Required work: Please state how many lines in the records below contain the word "Hrule"; the number alone is the answer.

****************

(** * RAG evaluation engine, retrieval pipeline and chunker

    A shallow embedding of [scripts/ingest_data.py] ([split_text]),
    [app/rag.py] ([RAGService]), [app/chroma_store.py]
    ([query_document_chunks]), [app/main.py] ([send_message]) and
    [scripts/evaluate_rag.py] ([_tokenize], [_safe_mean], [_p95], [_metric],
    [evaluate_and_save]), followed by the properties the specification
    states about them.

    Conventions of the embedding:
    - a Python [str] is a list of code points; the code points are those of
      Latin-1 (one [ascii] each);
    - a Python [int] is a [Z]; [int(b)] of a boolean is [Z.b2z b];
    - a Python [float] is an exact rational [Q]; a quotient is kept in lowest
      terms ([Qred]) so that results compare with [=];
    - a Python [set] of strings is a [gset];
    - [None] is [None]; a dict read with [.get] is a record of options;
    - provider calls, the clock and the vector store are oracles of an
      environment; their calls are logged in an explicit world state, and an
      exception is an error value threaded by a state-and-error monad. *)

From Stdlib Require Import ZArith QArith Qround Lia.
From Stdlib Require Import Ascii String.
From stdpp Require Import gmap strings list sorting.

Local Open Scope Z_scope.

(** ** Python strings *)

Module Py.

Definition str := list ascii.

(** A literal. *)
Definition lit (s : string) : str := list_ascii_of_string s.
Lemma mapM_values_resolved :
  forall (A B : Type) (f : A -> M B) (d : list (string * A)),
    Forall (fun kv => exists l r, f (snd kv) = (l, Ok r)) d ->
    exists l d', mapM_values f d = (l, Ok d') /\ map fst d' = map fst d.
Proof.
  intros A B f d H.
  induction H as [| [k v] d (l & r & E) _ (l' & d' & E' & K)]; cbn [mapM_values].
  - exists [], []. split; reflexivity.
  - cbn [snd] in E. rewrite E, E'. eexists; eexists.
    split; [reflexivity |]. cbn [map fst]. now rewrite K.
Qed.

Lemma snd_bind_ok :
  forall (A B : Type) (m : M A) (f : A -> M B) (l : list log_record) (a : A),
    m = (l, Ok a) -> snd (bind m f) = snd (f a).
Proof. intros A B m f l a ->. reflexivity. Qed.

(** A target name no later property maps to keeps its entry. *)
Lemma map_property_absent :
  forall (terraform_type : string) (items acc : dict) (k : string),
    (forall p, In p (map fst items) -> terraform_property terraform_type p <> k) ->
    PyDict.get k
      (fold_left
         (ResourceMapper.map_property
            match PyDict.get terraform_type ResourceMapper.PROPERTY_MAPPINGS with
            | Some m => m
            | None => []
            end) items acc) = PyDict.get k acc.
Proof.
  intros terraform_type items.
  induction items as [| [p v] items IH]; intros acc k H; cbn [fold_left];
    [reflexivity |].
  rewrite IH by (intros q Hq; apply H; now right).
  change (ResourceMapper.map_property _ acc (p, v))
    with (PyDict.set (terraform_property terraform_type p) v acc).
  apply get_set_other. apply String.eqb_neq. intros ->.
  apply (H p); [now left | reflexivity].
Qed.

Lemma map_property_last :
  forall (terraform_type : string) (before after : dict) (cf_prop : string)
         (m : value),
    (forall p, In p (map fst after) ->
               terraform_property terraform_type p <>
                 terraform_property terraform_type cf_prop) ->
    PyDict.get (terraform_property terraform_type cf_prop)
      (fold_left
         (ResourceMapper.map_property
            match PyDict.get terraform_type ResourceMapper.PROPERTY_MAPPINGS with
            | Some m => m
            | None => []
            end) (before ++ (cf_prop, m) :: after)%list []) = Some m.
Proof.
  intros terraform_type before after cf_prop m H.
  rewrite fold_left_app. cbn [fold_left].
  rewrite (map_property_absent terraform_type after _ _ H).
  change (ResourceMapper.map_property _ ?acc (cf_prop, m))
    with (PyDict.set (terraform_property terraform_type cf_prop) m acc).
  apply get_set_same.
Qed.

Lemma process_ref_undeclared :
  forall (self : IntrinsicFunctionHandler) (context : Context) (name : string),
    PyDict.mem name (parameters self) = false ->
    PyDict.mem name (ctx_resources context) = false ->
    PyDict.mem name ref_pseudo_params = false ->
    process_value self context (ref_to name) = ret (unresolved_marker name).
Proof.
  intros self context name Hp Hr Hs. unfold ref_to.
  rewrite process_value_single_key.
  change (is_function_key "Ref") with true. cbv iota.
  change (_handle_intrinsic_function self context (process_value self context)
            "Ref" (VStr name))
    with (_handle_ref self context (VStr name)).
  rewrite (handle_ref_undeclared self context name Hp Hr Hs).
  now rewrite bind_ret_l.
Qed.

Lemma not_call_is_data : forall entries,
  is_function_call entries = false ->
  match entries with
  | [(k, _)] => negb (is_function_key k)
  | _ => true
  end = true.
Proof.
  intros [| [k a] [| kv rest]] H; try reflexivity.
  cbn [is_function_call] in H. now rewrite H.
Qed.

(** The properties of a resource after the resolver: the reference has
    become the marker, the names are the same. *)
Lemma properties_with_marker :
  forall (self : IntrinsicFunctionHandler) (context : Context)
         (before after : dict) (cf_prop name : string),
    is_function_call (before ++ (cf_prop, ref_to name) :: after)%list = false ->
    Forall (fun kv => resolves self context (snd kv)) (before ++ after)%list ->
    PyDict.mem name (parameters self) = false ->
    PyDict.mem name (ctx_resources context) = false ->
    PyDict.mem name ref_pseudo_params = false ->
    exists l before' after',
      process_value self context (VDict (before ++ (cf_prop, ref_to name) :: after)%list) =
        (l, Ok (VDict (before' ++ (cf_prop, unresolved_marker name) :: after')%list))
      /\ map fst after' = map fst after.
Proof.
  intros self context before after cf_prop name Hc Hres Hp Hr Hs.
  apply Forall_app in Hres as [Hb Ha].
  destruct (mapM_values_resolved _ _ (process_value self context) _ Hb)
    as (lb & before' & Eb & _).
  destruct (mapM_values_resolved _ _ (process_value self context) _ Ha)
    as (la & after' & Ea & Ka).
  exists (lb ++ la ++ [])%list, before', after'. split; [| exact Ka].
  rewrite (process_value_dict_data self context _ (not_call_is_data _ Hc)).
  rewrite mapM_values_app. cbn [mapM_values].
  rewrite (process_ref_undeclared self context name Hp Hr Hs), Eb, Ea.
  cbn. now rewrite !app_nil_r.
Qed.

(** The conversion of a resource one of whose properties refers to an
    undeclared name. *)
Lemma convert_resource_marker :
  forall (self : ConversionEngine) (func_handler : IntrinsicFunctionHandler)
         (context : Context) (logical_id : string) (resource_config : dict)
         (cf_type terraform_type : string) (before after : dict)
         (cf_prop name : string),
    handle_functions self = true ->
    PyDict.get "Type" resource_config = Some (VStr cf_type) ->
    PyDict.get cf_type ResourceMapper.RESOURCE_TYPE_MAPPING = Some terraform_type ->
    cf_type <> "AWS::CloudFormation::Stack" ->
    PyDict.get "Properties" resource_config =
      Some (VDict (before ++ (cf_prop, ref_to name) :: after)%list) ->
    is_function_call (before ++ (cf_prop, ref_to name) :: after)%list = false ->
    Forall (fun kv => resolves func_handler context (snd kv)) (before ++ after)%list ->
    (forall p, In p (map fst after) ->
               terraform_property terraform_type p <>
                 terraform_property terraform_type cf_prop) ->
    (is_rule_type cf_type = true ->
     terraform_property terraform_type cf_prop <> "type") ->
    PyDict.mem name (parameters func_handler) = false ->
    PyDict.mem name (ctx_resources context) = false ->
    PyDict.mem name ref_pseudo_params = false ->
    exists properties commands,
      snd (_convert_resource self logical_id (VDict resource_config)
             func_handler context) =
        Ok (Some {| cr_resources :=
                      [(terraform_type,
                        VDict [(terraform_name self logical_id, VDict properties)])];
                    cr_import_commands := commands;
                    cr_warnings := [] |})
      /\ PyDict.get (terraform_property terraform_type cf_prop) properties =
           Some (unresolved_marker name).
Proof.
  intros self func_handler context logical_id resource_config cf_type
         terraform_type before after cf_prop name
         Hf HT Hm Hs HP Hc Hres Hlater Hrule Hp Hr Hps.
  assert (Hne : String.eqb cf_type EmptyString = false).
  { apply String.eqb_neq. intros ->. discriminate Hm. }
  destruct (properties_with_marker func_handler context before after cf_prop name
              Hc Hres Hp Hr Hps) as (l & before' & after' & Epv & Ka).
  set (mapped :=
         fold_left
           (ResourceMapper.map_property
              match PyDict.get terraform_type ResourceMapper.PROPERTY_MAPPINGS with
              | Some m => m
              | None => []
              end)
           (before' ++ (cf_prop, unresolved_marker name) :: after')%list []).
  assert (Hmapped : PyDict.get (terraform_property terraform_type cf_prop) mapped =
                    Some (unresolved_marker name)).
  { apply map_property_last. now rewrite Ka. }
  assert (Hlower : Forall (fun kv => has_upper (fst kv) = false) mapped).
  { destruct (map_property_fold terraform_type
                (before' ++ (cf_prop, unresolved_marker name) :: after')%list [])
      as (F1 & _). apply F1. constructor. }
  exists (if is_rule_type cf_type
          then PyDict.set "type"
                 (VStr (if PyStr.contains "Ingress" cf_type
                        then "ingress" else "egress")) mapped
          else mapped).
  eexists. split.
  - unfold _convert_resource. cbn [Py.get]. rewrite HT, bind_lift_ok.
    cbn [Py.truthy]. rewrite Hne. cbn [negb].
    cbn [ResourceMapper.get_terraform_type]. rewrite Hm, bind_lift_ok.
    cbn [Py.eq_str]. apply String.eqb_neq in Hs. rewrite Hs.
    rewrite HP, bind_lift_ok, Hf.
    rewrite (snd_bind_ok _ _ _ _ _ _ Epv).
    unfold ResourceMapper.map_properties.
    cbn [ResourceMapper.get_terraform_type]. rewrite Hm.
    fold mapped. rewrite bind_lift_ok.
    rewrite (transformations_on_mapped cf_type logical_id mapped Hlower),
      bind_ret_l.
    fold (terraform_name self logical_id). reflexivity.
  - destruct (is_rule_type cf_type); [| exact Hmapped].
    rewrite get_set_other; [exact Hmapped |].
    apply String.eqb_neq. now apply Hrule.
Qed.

****************

Expected answer: 2